- [Task description]:
In the data below, give the number of lines that contain the word "stops". Nothing else is needed.

════

(** The table and the [last_record_id] of the INSERT a request runs, when
    it runs one that returns.  [create_user] raises before its INSERT is
    built. *)
Definition last_record_id (req : Request) (w : World)
  : option (TableName * Val) :=
  match req with
  | POST_products body =>
      match validate ProductCreate body with
      | Some product =>
          match fst (create_product_insert product w) with
          | Ok v => Some (products_table, v)
          | Raise _ => None
          end
      | None => None
      end
  | POST_orders body =>
      match validate OrderCreate body with
      | Some order =>
          match fst (create_order_insert order w) with
          | Ok v => Some (orders_table, v)
          | Raise _ => None
          end
      | None => None
      end
  | _ => None
  end.



Definition is_200 (r : HttpResponse) : bool :=
  match r with Http200 _ => true | HttpError _ _ => false end.

(** The emails the unique index of [users] holds: NULL is not indexed
    against other NULLs. *)
Definition stored_emails (t : Table UserCols) : list Val :=
  filter (fun e => negb (is_None e)) (map (fun r => email (snd r)) t).

(** A store with two orders, the second with a NULL status. *)
Definition two_orders_db : DB :=
  mkDB []
       [(1, mkProductCols (VStr "Widget") (VStr "d") (VFloat 9))]
       [(1, mkOrderCols (VInt 1) (VInt 1) (VDateTime 5) (VStr "Pending"));
        (2, mkOrderCols (VInt 1) (VInt 1) (VDateTime 6) VNone)].

Definition two_orders_world : World := mkWorld two_orders_db sample_clock 0.

(** * Properties *)

(** ** Tables *)

Section TableFacts.
Context {C : Type}.
Implicit Types (t : Table C) (i j : Z).

Lemma table_select_absent t i :
  ~ In i (rowids t) -> table_select i t = None.
Proof.
  unfold table_select, rowids, has_rowid.
  induction t as [|[j c] t IH]; simpl; intros H; [reflexivity|].
  destruct (Z.eqb_spec j i) as [->|_]; [tauto|].
  apply IH. tauto.
Qed.

Lemma table_select_present t i r :
  table_select i t = Some r -> In r t /\ fst r = i.
Proof.
  unfold table_select, has_rowid. intros H.
  apply find_some in H. destruct H as [H1 H2].
  split; [assumption | now apply Z.eqb_eq].
Qed.

Lemma fold_max_bound (i : Z) (l : list Z) :
  i <= fold_right Z.max i l /\ Forall (fun j => j <= fold_right Z.max i l) l.
Proof.
  induction l as [|a l [IH1 IH2]]; simpl.
  - split; [lia | constructor].
  - split; [lia|]. constructor; [lia|].
    eapply Forall_impl; [|exact IH2]. simpl. intros; lia.
Qed.

(** The largest rowid is a rowid in use and bounds the others. *)
Lemma max_rowid_bound t m :
  max_rowid t = Some m -> Forall (fun j => j <= m) (rowids t).
Proof.
  unfold max_rowid. destruct (rowids t) as [|i l]; [discriminate|].
  intros [= <-]. destruct (fold_max_bound i l) as [H1 H2].
  constructor; assumption.
Qed.

Lemma max_rowid_in t m : max_rowid t = Some m -> In m (rowids t).
Proof.
  unfold max_rowid. destruct (rowids t) as [|i l]; [discriminate|].
  intros [= <-]. clear. induction l as [|a l IH]; simpl; [now left|].
  destruct (Z.max_spec a (fold_right Z.max i l)) as [[_ ->]|[_ ->]].
  - destruct IH as [IH|IH]; [now left | right; now right].
  - right. now left.
Qed.

(** An automatic rowid is above every rowid in use. *)
Lemma next_rowid_above t i :
  next_rowid t = Some i -> Forall (fun j => j < i) (rowids t).
Proof.
  unfold next_rowid. destruct (max_rowid t) as [m|] eqn:M.
  - destruct (m <? max_int64); [|discriminate]. intros [= <-].
    eapply Forall_impl; [|exact (max_rowid_bound _ _ M)].
    simpl. intros; lia.
  - intros _. unfold max_rowid in M.
    destruct (rowids t); [constructor | discriminate].
Qed.

Lemma next_rowid_fresh t i : next_rowid t = Some i -> ~ In i (rowids t).
Proof.
  intros N H. pose proof (next_rowid_above t i N) as A.
  rewrite Forall_forall in A. specialize (A _ H). lia.
Qed.

(** With positive rowids in use, the automatic rowid is positive and fits
    64 bits. *)
Lemma next_rowid_range t i :
  next_rowid t = Some i ->
  Forall (fun j => 0 < j) (rowids t) ->
  0 < i /\ in_int64 i = true.
Proof.
  unfold next_rowid, in_int64, min_int64. intros N P.
  destruct (max_rowid t) as [m|] eqn:M.
  - destruct (Z.ltb_spec m max_int64); [|discriminate].
    injection N as <-.
    pose proof (max_rowid_in _ _ M) as I.
    rewrite Forall_forall in P. specialize (P _ I).
    split; [lia|]. apply andb_true_iff. split; apply Z.leb_le; lia.
  - injection N as <-. split; [lia | reflexivity].
Qed.


Lemma table_insert_some (c : C) t i t' :
  table_insert c t = Some (i, t') ->
  next_rowid t = Some i /\ t' = t ++ [(i, c)].
Proof.
  unfold table_insert. destruct (next_rowid t); [|discriminate].
  intros [= <- <-]. split; reflexivity.
Qed.

Lemma rowids_app t i (c : C) : rowids (t ++ [(i, c)]) = rowids t ++ [i].
Proof. unfold rowids. now rewrite map_app. Qed.

Lemma rowids_update i (f : C -> C) t :
  rowids (table_update i f t) = rowids t.
Proof.
  unfold table_update, rowids. rewrite map_map.
  apply map_ext. intros r. now destruct (has_rowid i r).
Qed.

Lemma rowids_delete i t :
  rowids (table_delete i t) = filter (fun j => negb (j =? i)) (rowids t).
Proof.
  unfold table_delete, rowids, has_rowid.
  induction t as [|[j c] t IH]; simpl; [reflexivity|].
  destruct (j =? i); simpl; now rewrite IH.
Qed.

Lemma table_delete_absent i t : ~ In i (rowids (table_delete i t)).
Proof.
  rewrite rowids_delete, filter_In. intros [_ H].
  now rewrite Z.eqb_refl in H.
Qed.

Lemma wf_ids_insert (c : C) t i t' :
  table_insert c t = Some (i, t') ->
  wf_ids (rowids t) -> wf_ids (rowids t').
Proof.
  intros T [N P]. apply table_insert_some in T. destruct T as [T ->].
  rewrite rowids_app. split.
  - apply NoDup_app; [assumption | repeat constructor; simpl; tauto |].
    intros x Hx [E|[]]. subst x. now apply (next_rowid_fresh t i).
  - apply Forall_app. split; [assumption|].
    constructor; [now apply (next_rowid_range t i) | constructor].
Qed.


(** An update touches the rows it names and no other. *)
Lemma table_update_elsewhere i (f : C -> C) t :
  filter (fun r => negb (has_rowid i r)) (table_update i f t)
  = filter (fun r => negb (has_rowid i r)) t.
Proof.
  unfold table_update, has_rowid.
  induction t as [|[j c] t IH]; simpl; [reflexivity|].
  destruct (Z.eqb_spec j i) as [->|Hne]; simpl.
  - rewrite Z.eqb_refl. simpl. exact IH.
  - destruct (Z.eqb_spec j i); [contradiction|]. simpl. now rewrite IH.
Qed.
End TableFacts.

(** ** Request bodies that validate *)

Lemma validate_UserCreate body user :
  validate UserCreate body = Some user ->
  exists f l e p,
    user = mkObj UserCreate
             [("first_name", VStr f); ("last_name", VStr l);
              ("email", VStr e); ("password", VStr p)].
Proof.
  unfold validate. simpl. split_lookups body.
  intros [= <-]. now eexists _, _, _, _.
Qed.

Lemma validate_ProductCreate body product :
  validate ProductCreate body = Some product ->
  exists n d p,
    product = mkObj ProductCreate
                [("name", VStr n); ("description", VStr d);
                 ("price", VFloat p)].
Proof.
  unfold validate. simpl. split_lookups body.
  intros [= <-]. now eexists _, _, _.
Qed.

Lemma validate_OrderCreate body order :
  validate OrderCreate body = Some order ->
  exists u p,
    order = mkObj OrderCreate [("user_id", VInt u); ("product_id", VInt p)]
    /\ dict_get "user_id" body = Some (VInt u)
    /\ dict_get "product_id" body = Some (VInt p).
Proof.
  unfold validate. simpl.
  destruct (dict_get "user_id" body) as [[]|]; simpl; try discriminate.
  destruct (dict_get "product_id" body) as [[]|]; simpl; try discriminate.
  intros [= <-]. now eexists _, _.
Qed.

(** ** What each statement does *)

Lemma bind_id i :
  bind_parameters [VInt i]
  = if in_int64 i then Ok tt else Raise OverflowError.
Proof.
  unfold bind_parameters. cbn [forallb bindable].
  now rewrite andb_true_r.
Qed.

Lemma execute_insert_users_eq values w :
  execute_insert_users values w =
  match check_values users_columns values with
  | Raise e => (Raise e, w)
  | Ok _ =>
      if email_taken (email (users_row values)) (users (db w))
      then (Raise (IntegrityError_unique "users.email"), w)
      else
        match next_rowid (users (db w)) with
        | Some i =>
            (Ok (cursor_result i 1),
             mkWorld (with_users (users (db w) ++ [(i, users_row values)])
                                 (db w))
                     (clock w) (reads w))
        | None => (Raise Unmodelled_random_rowid, w)
        end
  end.
Proof.
  unfold execute_insert_users, table_insert, bind, lift, get_db.
  destruct (check_values users_columns values); [|reflexivity].
  destruct (email_taken _ _); [reflexivity|].
  destruct (next_rowid (users (db w))); reflexivity.
Qed.

Lemma execute_insert_products_eq values w :
  execute_insert_products values w =
  match check_values products_columns values with
  | Raise e => (Raise e, w)
  | Ok _ =>
      match next_rowid (products (db w)) with
      | Some i =>
          (Ok (cursor_result i 1),
           mkWorld (with_products
                      (products (db w) ++ [(i, products_row values)]) (db w))
                   (clock w) (reads w))
      | None => (Raise Unmodelled_random_rowid, w)
      end
  end.
Proof.
  unfold execute_insert_products, table_insert, bind, lift, get_db.
  destruct (check_values products_columns values); [|reflexivity].
  destruct (next_rowid (products (db w))); reflexivity.
Qed.

Lemma execute_insert_orders_eq values w :
  execute_insert_orders values w =
  match check_values orders_columns values with
  | Raise e => (Raise e, w)
  | Ok _ =>
      match bind_parameters (map snd values) with
      | Raise e => (Raise e, w)
      | Ok _ =>
          match next_rowid (orders (db w)) with
          | Some i =>
              (Ok (cursor_result i 1),
               mkWorld (with_orders
                          (orders (db w) ++ [(i, orders_row values)]) (db w))
                       (clock w) (reads w))
          | None => (Raise Unmodelled_random_rowid, w)
          end
      end
  end.
Proof.
  unfold execute_insert_orders, table_insert, bind, lift, get_db.
  destruct (check_values orders_columns values); [|reflexivity].
  destruct (bind_parameters (map snd values)); [|reflexivity].
  destruct (next_rowid (orders (db w))); reflexivity.
Qed.

Lemma execute_update_orders_eq order_id values w :
  execute_update_orders order_id values w =
  match check_values orders_columns values with
  | Raise e => (Raise e, w)
  | Ok _ =>
      match bind_parameters (map snd values ++ [VInt order_id]) with
      | Raise e => (Raise e, w)
      | Ok _ =>
          (Ok (cursor_result 0 (rowcount order_id (orders (db w)))),
           mkWorld (with_orders
                      (table_update order_id (orders_set values)
                                    (orders (db w)))
                      (db w))
                   (clock w) (reads w))
      end
  end.
Proof.
  unfold execute_update_orders, bind, lift, get_db.
  destruct (check_values orders_columns values); [|reflexivity].
  destruct (bind_parameters _); reflexivity.
Qed.

Lemma execute_delete_orders_eq order_id w :
  execute_delete_orders order_id w =
  if in_int64 order_id
  then (Ok (cursor_result 0 (rowcount order_id (orders (db w)))),
        mkWorld (with_orders (table_delete order_id (orders (db w))) (db w))
                (clock w) (reads w))
  else (Raise OverflowError, w).
Proof.
  unfold execute_delete_orders, bind, lift. rewrite bind_id.
  destruct (in_int64 order_id); reflexivity.
Qed.


(** [execute] never returns [None]. *)
Lemma cursor_result_not_None l r : is_None (cursor_result l r) = false.
Proof. reflexivity. Qed.

(** ** What each handler does *)

Lemma world_eta w : mkWorld (db w) (clock w) (reads w) = w.
Proof. now destruct w. Qed.

(** [create_user] stops at line 103: [user.dict()] already has the key
    [password], so the call of [values] raises before any statement is
    built, and the transaction has nothing to undo. *)
Lemma create_user_raises body user w :
  validate UserCreate body = Some user ->
  create_user user w = (Raise (TypeError_multiple_values "password"), w).
Proof.
  intros H. destruct (validate_UserCreate _ _ H) as (f & l & e & p & ->).
  destruct w. reflexivity.
Qed.

(** [create_product] stops at line 123: [ProductCreate] declares no field
    [id].  The insert of line 122 is rolled back. *)
Lemma create_product_raises body product w :
  validate ProductCreate body = Some product ->
  create_product product w =
  (Raise match next_rowid (products (db w)) with
         | Some _ => ValueError_no_field ProductCreate "id"
         | None => Unmodelled_random_rowid
         end, w).
Proof.
  intros H. destruct (validate_ProductCreate _ _ H) as (n & d & p & ->).
  unfold create_product, transaction, bind, lift.
  cbn [obj_dict attrs call_kwargs find].
  rewrite execute_insert_products_eq.
  change (check_values products_columns
            ([("name", VStr n); ("description", VStr d);
              ("price", VFloat p)] ++ [])) with (Ok tt).
  destruct (next_rowid (products (db w))); cbn; now rewrite world_eta.
Qed.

════

- [Written answer]:
2